Paediatric scleroderma and related disorders

Abstract

Juvenile scleroderma syndromes, including the systemic and the localized varieties, represent the third most frequent chronic rheumatic conditions in paediatric rheumatology after juvenile idiopathic arthritis and systemic lupus erythematosus. Juvenile systemic sclerosis (JSSc) has a variety of clinical manifestations, sometimes different from the adult form. Children show a significantly less frequent involvement of all organs, except for arthritis and myositis which are slightly more common than in adults. Indeed, the overall clinical outcome is better. In most JSSc cases with fatal course, the disease progression is rapid due to the early involvement of internal organs. The recently proposed classification for JSSc enables earlier and more definite diagnoses and provides clear criteria to standardize the conduct of clinical trials.
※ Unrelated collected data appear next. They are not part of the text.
(* ===== verification/Swarm.v ===== *)
(** * The swarm: internal/p2p/swarm.go, peer.go

    The table of connected peers, their registration, bans and history in the
    storage, and the sending of signed messages.  Peers are shared by pointer
    (the table, the gossip manager, the callbacks of a connection), so they live
    in a heap.  [AddPeer] takes the lock twice: its two critical sections are
    separate definitions, and [swarm_step] interleaves them with everything the
    other goroutines do. *)

From Stdlib Require Import ZArith Lia.
From stdpp Require Import relations.
From S2P Require Import Prelude Sha2 Types Proto ToyCodec Storage Frame Signature Handshake.
From S2P Require Import Dispatcher Stream Sessions.

(** ** peer.go *)
Record Peer := mkPeer {
  peer_id : PeerID;
  peer_pubKey : PeerPublicKey;
  peer_addr : string;
  peer_isOut : bool;
  peer_cancelled : bool;
  peer_transport : option ConnID      (* nil until SetTransport *)
}.

Definition NewPeer (peerPubKey : PeerPublicKey) (addr : string) (isOut : bool) : Peer :=
  let hashID := sha256 (arr peerPubKey) in
  mkPeer hashID peerPubKey addr isOut false None.

Definition Peer_Close (p : Peer) : Peer :=
  mkPeer (peer_id p) (peer_pubKey p) (peer_addr p) (peer_isOut p) true (peer_transport p).

Definition SetTransport (RemoteAddr : ConnID → string) (p : Peer) (transport : ConnID) : Peer :=
  mkPeer (peer_id p) (peer_pubKey p) (RemoteAddr transport) (peer_isOut p) (peer_cancelled p)
    (Some transport).

Definition Peer_ID (p : Peer) : PeerID := peer_id p.
Definition Peer_PubKey (p : Peer) : PeerPublicKey := peer_pubKey p.
Definition Peer_Addr (p : Peer) : string := peer_addr p.

(** [opened] and [closed] are the results of the QUIC calls (see
    [SendGossipMessage]); the stream is new. *)
Definition Send {W} `{Writer W} `{Codec Envelope} (p : Peer) (opened closed : unit + gerror)
    (msgType : MessageType) (msgData : Envelope) : M W unit :=
  data ← lift (of_lib (marshal msgData));
  match peer_transport p with
  | None => lift (Panic PanicNil)
  | Some _ => SendGossipMessage opened closed msgType data
  end.

(** ** swarm.go *)
Record Swarm (S : Type) := mkSwarm {
  activePeers : gmap PeerID ptr;
  peer_heap : gmap ptr Peer;
  peer_next : ptr;                     (* fresh pointers *)
  swarm_storage : S;
  selfID : PeerID;
  myPrivKey : PeerPrivateKey;
  MaxConnections : Z;                  (* cfg.Network.MaxConnections *)
  netTransport : QuicTransport;        (* a value, not a pointer *)
  sessionManager : SessionManager
}.
Arguments mkSwarm {S} _ _ _ _ _ _ _ _ _.
Arguments activePeers {S} _.
Arguments peer_heap {S} _.
Arguments peer_next {S} _.
Arguments swarm_storage {S} _.
Arguments selfID {S} _.
Arguments myPrivKey {S} _.
Arguments MaxConnections {S} _.
Arguments netTransport {S} _.
Arguments sessionManager {S} _.

(** [netTransport] is not among the fields that the constructor sets. *)
Definition NewSwarm {S} (selfID : PeerID) (privKey : PeerPrivateKey) (storage : S)
    (maxConnections : Z) : Swarm S :=
  mkSwarm ∅ ∅ 0 storage selfID privKey maxConnections zero_QuicTransport NewSessionManager.

Section swarm.
Context {S : Type} `{Storage S} `{Codec Store.PeerStoreEntry} `{Codec MessageData}
        `{Codec Envelope} `{Ed25519}.
Variable RemoteAddr : ConnID → string.
Implicit Types (s : Swarm S).

Definition set_table s (t : gmap PeerID ptr) (h : gmap ptr Peer) (n : ptr) : Swarm S :=
  mkSwarm t h n (swarm_storage s) (selfID s) (myPrivKey s) (MaxConnections s) (netTransport s)
    (sessionManager s).
Definition on_storage {A} (m : M S A) : M (Swarm S) A :=
  zoom swarm_storage (λ st s, mkSwarm (activePeers s) (peer_heap s) (peer_next s) st
                                (selfID s) (myPrivKey s) (MaxConnections s) (netTransport s)
                                (sessionManager s)) m.

(** [p.Close()] through a pointer. *)
Definition close_ptr s (p : ptr) : Swarm S :=
  set_table s (activePeers s) (alter Peer_Close p (peer_heap s)) (peer_next s).

(** *** AddPeer *)

(** The first critical section. *)
Definition AddPeer_close (peerID : PeerID) s : Swarm S :=
  match activePeers s !! peerID with
  | Some old => close_ptr s old
  | None => s
  end.
Lemma no_collision : collision_free (concat (file_encodings <$> [file; file2])).
Proof.
  cbn [fmap list_fmap concat].
  rewrite (encodings_small file), (encodings_small file2) by (vm_compute; reflexivity).
  pose proof hashes_differ as Hne. revert Hne.
  generalize (node_of file) as x, (node_of file2) as y. intros x y Hne a b.
  cbn [app]. rewrite !elem_of_cons. intros [->|[->|[]%elem_of_nil]] [->|[->|[]%elem_of_nil]]; congruence.
Qed.

Lemma stored_file_survives_witness :
  GetFileChunk (arr (sha256 (node_of file))) (after (SaveFile file (∅ : store)).2)
  = (Ok file, after (SaveFile file (∅ : store)).2).
Proof.
  apply (stored_file_survives file _ [file2] (∅ : store) (SaveFile file (∅ : store)).2).
  - apply Z.ltb_lt. vm_compute. reflexivity.
  - reflexivity.
  - exact (run_eq (SaveFile file) (∅ : store) _ SaveFile_ok).
  - apply run_after.
  - exact no_collision.
Defined.

Lemma node_store_durable_witness :
  GetOrGenerateKeys ks (rnd "two") (after first.2)
  = (Ok (arr (NewKeyFromSeed (pad_array 32 (str "one")))), after first.2).
Proof.
  apply (proj1 (node_store_durable [file2] first.2 (after first.2) (run_after first.2))
           ks (rnd "one") (rnd "two") _ (∅ : store)).
  exact (run_eq (GetOrGenerateKeys ks (rnd "one")) (∅ : store) _ first_ok).
Defined.
End NodeStoreWitness.
(* ===== verification/StoreRuns.v ===== *)
(** * The operations of the node on the storage, call by call

    The operations of [NodeStore] and the readers as programs of storage calls
    ([Calls]), and what holds when any number of them run in different
    goroutines, their calls interleaved in any order. *)

From Stdlib Require Import ZArith Lia.
From stdpp Require Import relations well_founded.
From S2P Require Import Prelude Sha2 Types Proto ToyCodec Storage Calls Signature KeyStore Kademlia.
From S2P Require Import RoutingTable MerkleDag Dht Frame Handshake Dispatcher Stream Sessions Swarm.
From S2P Require Import NodeStore.

Section programs.
Context `{Codec KBucket} `{Codec MerkleNode} `{CodecLeft MerkleNode} `{Codec EncryptedPrivateKey}
        `{KeyLib} `{Ed25519} `{Codec Store.PeerStoreEntry}.

(** ** merkle_dag.go *)
Definition saveAndHashData_calls (data : bytes) : prog bytes :=
  _ ← set_call (dagStorageKey ++ arr (sha256 data)) data;
  mret (arr (sha256 data)).
Definition getDataByHash_calls (hashedID : bytes) : prog bytes :=
  get_call (dagStorageKey ++ hashedID).

(** The loop over the chunks of a file. *)
Fixpoint save_all_calls (cs : list (bytes + gerror)) (keys : list bytes) : prog (list bytes) :=
  match cs with
  | [] => mret keys
  | inr err :: _ => Done (Err err)
  | inl c :: cs => key ← saveAndHashData_calls c; save_all_calls cs (keys ++ [key])
  end.

Definition save_meta (meta : bytes + gerror) : prog bytes :=
  match meta with
  | inr err => Done (Err err)
  | inl metaLink => saveAndHashData_calls metaLink
  end.

Definition calculateFileChunk_calls (file : bytes) : prog bytes :=
  if (Z.of_nat (length file) <=? ChunkSize)%Z then save_meta (createMetaLink file [] (len64 file))
  else
    keys ← save_all_calls (chunk_node <$> file_chunks file) [];
    save_meta (createMetaLink [] keys (len64 file)).

Fixpoint findFileByID_loop_calls (links : list bytes) (fullFile : bytes) : prog bytes :=
  match links with
  | [] => mret fullFile
  | childKey :: links =>
      childBytes ← getDataByHash_calls childKey;
      let childNode := match unmarshal childBytes with
                       | inl node => node
                       | inr _ => unmarshal_left childBytes
                       end in
      findFileByID_loop_calls links (fullFile ++ MerkleNode_Data childNode)
  end.

Definition findFileByID_calls (id : bytes) : prog bytes :=
  nodeBytes ← getDataByHash_calls id;
  match unmarshal nodeBytes with
  | inr err => Done (Err err)
  | inl node =>
      match MerkleNode_type node with
      | MerkleNode_META_LINK =>
          if Nat.ltb 0 (length (MerkleNode_Data node)) then mret (MerkleNode_Data node)
          else if (2 ^ 63 <=? uv (MerkleNode_Size node))%Z
          then Done (Panic (PanicText "makeslice: cap out of range"))
          else findFileByID_loop_calls (MerkleNode_Links node) []
      | MerkleNode_FILE_CHUNK => mret (MerkleNode_Data node)
      end
  end.

(** ** dht.go and routing_table.go *)
Definition SaveFile_calls (file : bytes) : prog bytes :=
  ExistsThen (dagStorageKey ++ arr (sha256 file)) (λ known : bool,
    if known then Done (Ok []) else calculateFileChunk_calls file).
Definition GetFileChunk_calls (chunkHash : bytes) : prog bytes := findFileByID_calls chunkHash.

Definition bucketKey (index : Z) : bytes := intToKey "routing_table:" index.

Definition GetPeers_calls (index : Z) : prog (list Dht.PeerStoreEntry) :=
  fromStorage ← get_call (bucketKey index);
  Done (match unmarshal fromStorage with
        | inr err => Err err
        | inl bucket => Ok (KBucket_Peers bucket)
        end).
Definition GetNearPeers_calls (d : DHT) (peerID : PeerID) : prog (list Dht.PeerStoreEntry) :=
  GetPeers_calls (getBucketIndex (dht_myID d) peerID).

Definition set_bucket (index : Z) (data : bytes + gerror) : prog unit :=
  match data with inr err => Done (Err err) | inl data => set_call (bucketKey index) data end.

Definition saveInKBucket_calls (index : Z) (peer : Dht.PeerStoreEntry) : prog unit :=
  GetThen (bucketKey index) (λ r,
    match r with
    | inr err =>
        if errors_Is err ErrKeyNotFound
        then set_bucket index (marshal (mkKBucket (mk_sint 32 index) [peer]))
        else Done (Err err)
    | inl bucket =>
        match unmarshal bucket with
        | inr err => Done (Err err)
        | inl b =>
            if decide (MaxBucketSize <= length (KBucket_Peers b))
            then Done (Err (ErrorString "bucket cap"))
            else set_bucket index (marshal (mkKBucket (KBucket_Index b) (KBucket_Peers b ++ [peer])))
        end
    end).
Definition SavePeer_calls (d : DHT) (peerID : PeerID) (PubKey : bytes) (addr : string)
    (lastSeen : uint 64) (trustScore : uint 32) : prog unit :=
  saveInKBucket_calls (getBucketIndex (dht_myID d) peerID)
    (Dht.mkPeerStoreEntry PubKey (arr peerID) addr lastSeen trustScore).

(** ** security_keys.go *)
Definition GetOrGenerateKeys_calls (ks : SecureKeyStore) (rnd : KeyRandom) : prog bytes :=
  GetThen secretKeys (λ r,
    match r with
    | inr err =>
        if errors_Is err ErrKeyNotFound then
          seed ← Done (of_lib (rnd_seed rnd));
          let priv := arr (NewKeyFromSeed seed) in
          keyData ← Done (encryptPrivateKey ks rnd priv);
          _ ← set_call secretKeys keyData;
          mret priv
        else Done (Err err)
    | inl keysBytes => Done (decryptPrivateKey ks keysBytes)
    end).
(** A connection that has read [rs], received [new] and had [a] accepted. *)
Lemma once_update (cs : gmap ptr (Conn W (Dispatcher H))) p (c c' : Conn W (Dispatcher H)) (acc a R : list IngressPacket)
    (rs new : list GossipStream) :
  cs !! p = Some c → unread c' ++ rs ≡ₚ unread c ++ new → a ⊆+ omap packet_of rs →
  (∀ n, acc ++ omap packet_of (unread_all n cs) ⊆+ R) →
  ∀ n, (acc ++ a) ++ omap packet_of (unread_all n (<[p := c']> cs)) ⊆+ R ++ omap packet_of new.
Proof.
  intros Hc Hperm Ha HR n.
  destruct (submseteq_Permutation _ _ (unread_more n (Datatypes.S p) (<[p := c']> cs))) as [k Hk].
  destruct (unread_insert (Datatypes.S p + n) cs p c c') as (rest & E1 & E2); [lia|done|].
  specialize (HR (Datatypes.S p + n)). rewrite E1, omap_app in HR. rewrite E2 in Hk.
  apply (omap_Permutation packet_of) in Hk. rewrite !omap_app in Hk.
  apply (omap_Permutation packet_of) in Hperm. rewrite !omap_app in Hperm.
  transitivity ((acc ++ omap packet_of rs) ++ omap packet_of (unread c') ++ omap packet_of rest).
  - rewrite Hk. apply submseteq_app; [by apply submseteq_app|]. by apply submseteq_inserts_r.
  - rewrite <- app_assoc, (app_assoc (omap packet_of rs)), (Permutation_app_comm (omap _ rs)), Hperm.
    rewrite <- app_assoc, (Permutation_app_comm (omap _ new)), !app_assoc.
    apply submseteq_app; [|done]. by rewrite <- app_assoc.
Qed.

Lemma conns_update h (cs : gmap ptr (Conn W (Dispatcher H))) p (c c' : Conn W (Dispatcher H)) :
  map_Forall (conn_ok h) cs → cs !! p = Some c →
  (∀ conn, wrapper_ok conn c → wrapper_ok conn c') →
  (pw_cancelled (cn_wrapper c) = true → pw_cancelled (cn_wrapper c') = true) →
  map_Forall (conn_ok h) (<[p := c']> cs).
Proof.
  intros Hcs Hc Hw Hcan. apply map_Forall_insert_2; [|done]. split.
  destruct (Hcs p c Hc) as [(peer & conn & ? & ? & ? & ?)]. exists peer, conn. split_and!; auto.
Qed.

Lemma unread_arrive p a (c : Conn W (Dispatcher H)) :
  unread (arrive a c) ≡ₚ unread c ++ (arrived (W:=W) p a).*2.
Proof.
  destruct a; unfold unread; cbn; rewrite ?app_nil_r; [|done..].
  by rewrite <- !app_assoc, <- (Permutation_app_comm (cn_gossip c)).
Qed.

Lemma ingress_step_inv self k store n d t st st' :
  istep st st' → ingress_inv (initial self k store n) d t st →
  ingress_inv (initial self k store n) d t st'.
Proof.
  destruct 1 as [st st' cs w rc St|st cs w rc p c Hc Hi Ha|st cs w rc p c a Hc
                |failed st cs w rc p c c' Hc St|st cs w w' rc St Hacc];
    intros [Hn Hw Hcs Hr Ho]; unfold in_heap in *; cbn [in_net in_conns in_world in_received] in *;
    split; unfold in_heap; cbn [in_net in_conns in_world in_received]; try done.
  - by eapply rtc_r.
  - eapply sync_ok; [|done]. eapply conn_step_heap; [done|]. by eapply net_reached.
  - intros p r [peer Hp]%Hr. destruct (conn_step_heap _ _ St) with p peer as (x & -> & _); eauto.
    by eapply net_reached.
  - intros m. erewrite unread_ext; [apply Ho|]. intros p. eapply sync_unread; [|done].
    eapply conn_step_heap; [done|]. by eapply net_reached.
  - eapply conns_update; try done. intros conn [W1 W2 W3]. by split.
  - intros m. pose proof (once_update cs p c (StartLoops c) (w_accepted w) [] (omap packet_of rc.*2) [] [] Hc
      ltac:(done) ltac:(done) Ho m) as X. cbn [omap list_omap] in X. by rewrite !app_nil_r in X.
  - eapply conns_update; try done; [|by destruct a]. intros conn [W1 W2 W3]. by destruct a; split.
  - intros p' r [Hin|Hin]%elem_of_app; [by eapply Hr|]. destruct a; try by apply elem_of_nil in Hin.
    apply list_elem_of_singleton in Hin as [= -> ->].
    destruct (Hcs p c Hc) as [(peer & ? & -> & _)]. eauto.
  - intros m. pose proof (once_update cs p c (arrive a c) (w_accepted w) [] (omap packet_of rc.*2) []
      (arrived (W:=W) p a).*2 Hc) as X. rewrite app_nil_r, (unread_arrive p) in X.
    rewrite fmap_app, omap_app. rewrite app_nil_r in X. by apply X.
  - destruct (Hcs p c Hc) as [(peer & conn & Hp & Ht & Hwo & Hcan)].
    destruct (conn_step_pushes failed conn _ _ St (share_ok _ _ _ Hwo)) as (_ & _ & rs & _ & Hl & ->).
    etransitivity; [exact Hw|]. apply push_world. by apply length_omap_1.
  - destruct (Hcs p c Hc) as [(peer & conn & Hp & Ht & Hwo & Hcan)].
    destruct (conn_step_pushes failed conn _ _ St (share_ok _ _ _ Hwo)) as (Hwo' & Hcan' & _).
    apply map_Forall_insert_2; [|done]. split. exists peer, conn. split_and!; auto.
  - intros m. destruct (Hcs p c Hc) as [(peer & conn & Hp & Ht & Hwo & Hcan)].
    destruct (conn_step_pushes failed conn _ _ St (share_ok _ _ _ Hwo)) as (_ & _ & rs & Hu & Hl & ->).
    destruct (push_world w (omap packet_of rs)) as [_ (a & Ea & Ha)]; [by apply length_omap_1|].
    cbn [share cn_data]. rewrite Ea.
    pose proof (once_update cs p c c' (w_accepted w) a (omap packet_of rc.*2) rs [] Hc) as X.
    cbn [omap list_omap] in X. rewrite !app_nil_r in X. apply X; [|done|exact Ho].
    rewrite Permutation_app_comm. by symmetry.
  - by eapply rtc_r.
  - by rewrite Hacc.
Qed.
End invariants.

(** ** Properties *)
Section properties.
Context {S W H T : Type} `{Storage S} `{Writer W} `{Handler H T}
        `{CodecLaws MessageData} `{Codec Envelope} `{Ed25519}.
Variables (RemoteAddr : ConnID → string) (q : QuicTransport).
Implicit Types (st : Ingress (S:=S) (W:=W) (H:=H) (T:=T)).

Lemma ingress_reached self k store n (d : Dispatcher H) (t : T) st :
  ingressChan d = [] →
  rtc (ingress_step RemoteAddr q) (ingress_start self k store n d t) st →
  ingress_inv RemoteAddr q (initial self k store n) d t st.
Proof.
  intros Hd Hrun.
  apply (rtc_ind_inv (ingress_step RemoteAddr q) (ingress_inv RemoteAddr q (initial self k store n) d t)
           (ingress_start self k store n d t) st); [apply ingress_step_inv|exact Hrun|].
  split; try done.
  - intros p r Hin. by apply elem_of_nil in Hin.
  - intros m. cbn. rewrite Hd. by induction m.
Qed.

(** A peer vouched for the connection at [p]. *)
Definition peer_connection st (p : ptr) : Prop :=
  ∃ peer conn nonce, in_heap st !! p = Some peer ∧ peer_transport peer = Some conn
    ∧ (conn, nonce) ∈ net_nonces (in_net st) ∧ authenticated (arr nonce) (peer_pubKey peer).
(* ===== verification/Discovery.v ===== *)
(** * Discovery: internal/services/discovery/service.go

    Peers ask each other for addresses: a [PeerReq] is meant to be answered by
    the giver with a [PeerRes]. *)

From Stdlib Require Import ZArith Lia.
From S2P Require Import Prelude Task Sha2 Types Proto ToyCodec Storage Frame Signature.
From S2P Require Import Handshake Dispatcher Stream Sessions Swarm Gossip.

(** The service; its storage, gossip manager and swarm are the arguments and the
    state of the operations, and the getter and the giver only refer to it. *)
Record DiscoveryService := mkDiscoveryService { ds_myPubKey : PeerPublicKey }.

Definition NewDiscoveryService (myPubKey : PeerPublicKey) : DiscoveryService :=
  mkDiscoveryService myPubKey.

Record peerGetter := mkPeerGetter { getter_service : DiscoveryService }.
Record peerGiver := mkPeerGiver { giver_service : DiscoveryService }.
Definition newPeerGetter (service : DiscoveryService) : peerGetter := mkPeerGetter service.
Definition newPeerGiver (service : DiscoveryService) : peerGiver := mkPeerGiver service.

Section discovery.
Context {S W : Type} `{Uuid} `{Writer W} `{Codec MessageData} `{Codec Envelope} `{Ed25519}.
Implicit Types (sw : Swarm S).

(** What a call may change: the gossip manager and the stream of one
    [SendDataForPeer]. *)
Abbreviation DState := (Manager * W)%type.

Definition peerGetter_Handle (msg : MessageData) (peerID : PeerID) : M DState unit := mret ().

(** The entry that [peerGiver] sends for a peer. *)
Definition peer_info (p : Peer) : PeerInfo := mkPeerInfo (arr (peer_pubKey p)) (peer_addr p).

(** [mesID] is [uuid.New()]; [opened] and [closed] are the results of the QUIC
    calls of [SendDataForPeer]. *)
Definition peerGiver_Handle sw (order : list (PeerID * ptr)) (myPubKey : PeerPublicKey)
    (mesID : MessageID) (now : uint 64) (opened closed : unit + gerror) (msg : MessageData)
    (peerID : PeerID) : M DState unit :=
  match MessageData_Payload msg with
  | Some (MessageData_PeerReq req) =>
      let peers := GetMyRandomPeers (Z.to_N (uv (PeerRequest_Count req))) order in
      let peersInfo := omap (λ p, peer_info <$> peer_heap sw !! p) peers in
      let peerResponse :=
        mkMessageData (arr mesID) (arr myPubKey) (MessageData_OriginId msg) now (mk_uint 32 20)
          (Some (MessageData_PeerRes (mkPeerResponse peersInfo))) in
      originID ← lift (to_array 32 (MessageData_OriginId msg));
      let broadcast : M DState unit :=
        _ ← on_fst (Broadcast sw order TypeGetPeerResponse peerResponse); mret () in
      if ThisIsActivePeer originID sw then
        err ← try (on_snd (SendDataForPeer sw originID opened closed TypeGetPeerResponse
                             peerResponse));
        match err with
        | inl _ => mret ()
        | inr _ => broadcast
        end
      else broadcast
  | _ => mret ()
  end.

(** The same access by access; what [Broadcast] does under its lock is in
    [GossipRuns]. *)
Definition peerGiver_task sw (order : list (PeerID * ptr)) (myPubKey : PeerPublicKey)
    (mesID : MessageID) (now : uint 64) (opened closed : unit + gerror) (msg : MessageData)
    (peerID : PeerID) : task DState :=
  match MessageData_Payload msg with
  | Some (MessageData_PeerReq req) =>
      let peers := GetMyRandomPeers (Z.to_N (uv (PeerRequest_Count req))) order in
      let peersInfo := omap (λ p, peer_info <$> peer_heap sw !! p) peers in
      let peerResponse :=
        mkMessageData (arr mesID) (arr myPubKey) (MessageData_OriginId msg) now (mk_uint 32 20)
          (Some (MessageData_PeerRes (mkPeerResponse peersInfo))) in
      match to_array 32 (MessageData_OriginId msg) with
      | Panic q => Ends (Panic q)
      | Err err => Ends (Err err)
      | Ok originID =>
          let broadcast : task DState :=
            atomically (_ ← on_fst (Broadcast sw order TypeGetPeerResponse peerResponse); mret ()) in
          if ThisIsActivePeer originID sw then
            let send : M DState unit :=
              on_snd (SendDataForPeer sw originID opened closed TypeGetPeerResponse peerResponse) in
            Access (λ st, (send st).2) (λ st,
              match (send st).1 with
              | Ok _ => Ends (Ok ())
              | Err _ => broadcast
              | Panic q => Ends (Panic q)
              end)
          else broadcast
      end
  | _ => Ends (Ok ())
  end.

(** The cases of the [switch] are the wrong way round: a response goes to the
    giver and a request to the getter. *)
Definition Discovery_Handle sw order myPubKey mesID now opened closed (msg : MessageData)
    (peerID : PeerID) : M DState unit :=
  match MessageData_Payload msg with
  | Some (MessageData_PeerRes _) =>
      peerGiver_Handle sw order myPubKey mesID now opened closed msg peerID
  | Some (MessageData_PeerReq _) => peerGetter_Handle msg peerID
  | _ => mret ()
  end.

Definition Discovery_Handle_task sw order myPubKey mesID now opened closed (msg : MessageData)
    (peerID : PeerID) : task DState :=
  match MessageData_Payload msg with
  | Some (MessageData_PeerRes _) =>
      peerGiver_task sw order myPubKey mesID now opened closed msg peerID
  | _ => Ends (Ok ())
  end.

Lemma run_peerGiver_task sw order myPubKey mesID now opened closed msg peerID st :
  run_task (peerGiver_task sw order myPubKey mesID now opened closed msg peerID) st
  = peerGiver_Handle sw order myPubKey mesID now opened closed msg peerID st.
Proof.
  unfold peerGiver_task, peerGiver_Handle.
  destruct (MessageData_Payload msg) as [[]|]; try done. cbv zeta.
  unfold mbind at 3, M_bind at 3, lift. destruct (to_array _ _) as [origin|e|q]; try done.
  destruct (ThisIsActivePeer _ _); [|apply run_atomically].
  cbn [run_task]. unfold mbind at 2, M_bind at 2, try.
  destruct (on_snd _ st) as [[[]|e|q] st']; cbn [fst snd]; try done. apply run_atomically.
Qed.

Lemma run_Discovery_Handle_task sw order myPubKey mesID now opened closed msg peerID st :
  run_task (Discovery_Handle_task sw order myPubKey mesID now opened closed msg peerID) st
  = Discovery_Handle sw order myPubKey mesID now opened closed msg peerID st.
Proof.
  unfold Discovery_Handle_task, Discovery_Handle.
  destruct (MessageData_Payload msg) as [[]|]; try done. apply run_peerGiver_task.
Qed.

(** The wrong way round, the task has no access at all. *)
Lemma Discovery_Handle_no_access sw order myPubKey mesID now opened closed msg peerID :
  Discovery_Handle_task sw order myPubKey mesID now opened closed msg peerID = Ends (Ok ()).
Proof.
  unfold Discovery_Handle_task. destruct (MessageData_Payload msg) as [[]|] eqn:E; try done.
  unfold peerGiver_task. by rewrite E.
Qed.
End discovery.

Definition Discovery_GetSubscribedTypes : list (option PayloadType) :=
  [Some T_PeerReq; Some T_PeerRes].

(** Discovery never does anything: no message, request or response, makes
    it send or change anything. *)
Theorem Discovery_Handle_idle {S W : Type} `{Uuid, Writer W, Codec MessageData, Codec Envelope,
    Ed25519} (sw : Swarm S) (order : list (PeerID * ptr)) (myPubKey : PeerPublicKey)
    (mesID : MessageID) (now : uint 64) (opened closed : unit + gerror) (msg : MessageData)
    (peerID : PeerID) (st : Manager * W) :
  Discovery_Handle sw order myPubKey mesID now opened closed msg peerID st = (Ok (), st).
Proof.
  unfold Discovery_Handle. destruct (MessageData_Payload msg) as [[]|] eqn:E; try done.
  unfold peerGiver_Handle. by rewrite E.
Qed.

(** What the giver would broadcast: the addresses of at most as many peers as the
    request asks for. *)
Lemma peerGiver_Handle_count {S : Type} (sw : Swarm S) order (n : N) :
  length (omap (λ p, peer_info <$> peer_heap sw !! p) (GetMyRandomPeers n order))
  <= N.to_nat n.
Proof.
  rewrite GetMyRandomPeers_take.
  etransitivity; [|apply firstn_le_length with (l := order.*2)].
  generalize (take (N.to_nat n) order.*2) as l.
  induction l as [|p l IH]; [done|]. cbn [omap list_omap].
  destruct (peer_heap sw !! p); simpl; lia.
Qed.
Juvenile localized scleroderma (JLS), also known as morphoea, is much more frequent than JSSc. It comprises a group of distinct conditions which involve the skin and subcutaneous tissues. They range from very small plaques of fibrosis involving only the skin, to diseases which may cause significant functional and cosmetic deformity, with a variety of extracutaneous features. Monitoring of JLS includes semiquantitative clinical scoring methods, a computerized skin score, infrared thermography, and high-frequency ultrasound. Treatment varies from topical glucocorticoids, calcipotriene, or phototherapy, as in circumscribed morphoea, to systemic drugs when there is a significant risk for disability, as in linear scleroderma and generalized or pansclerotic morphoea. A recent randomized controlled trial has confirmed the efficacy of methotrexate in these conditions or mycophenolate mofetil in refractory cases.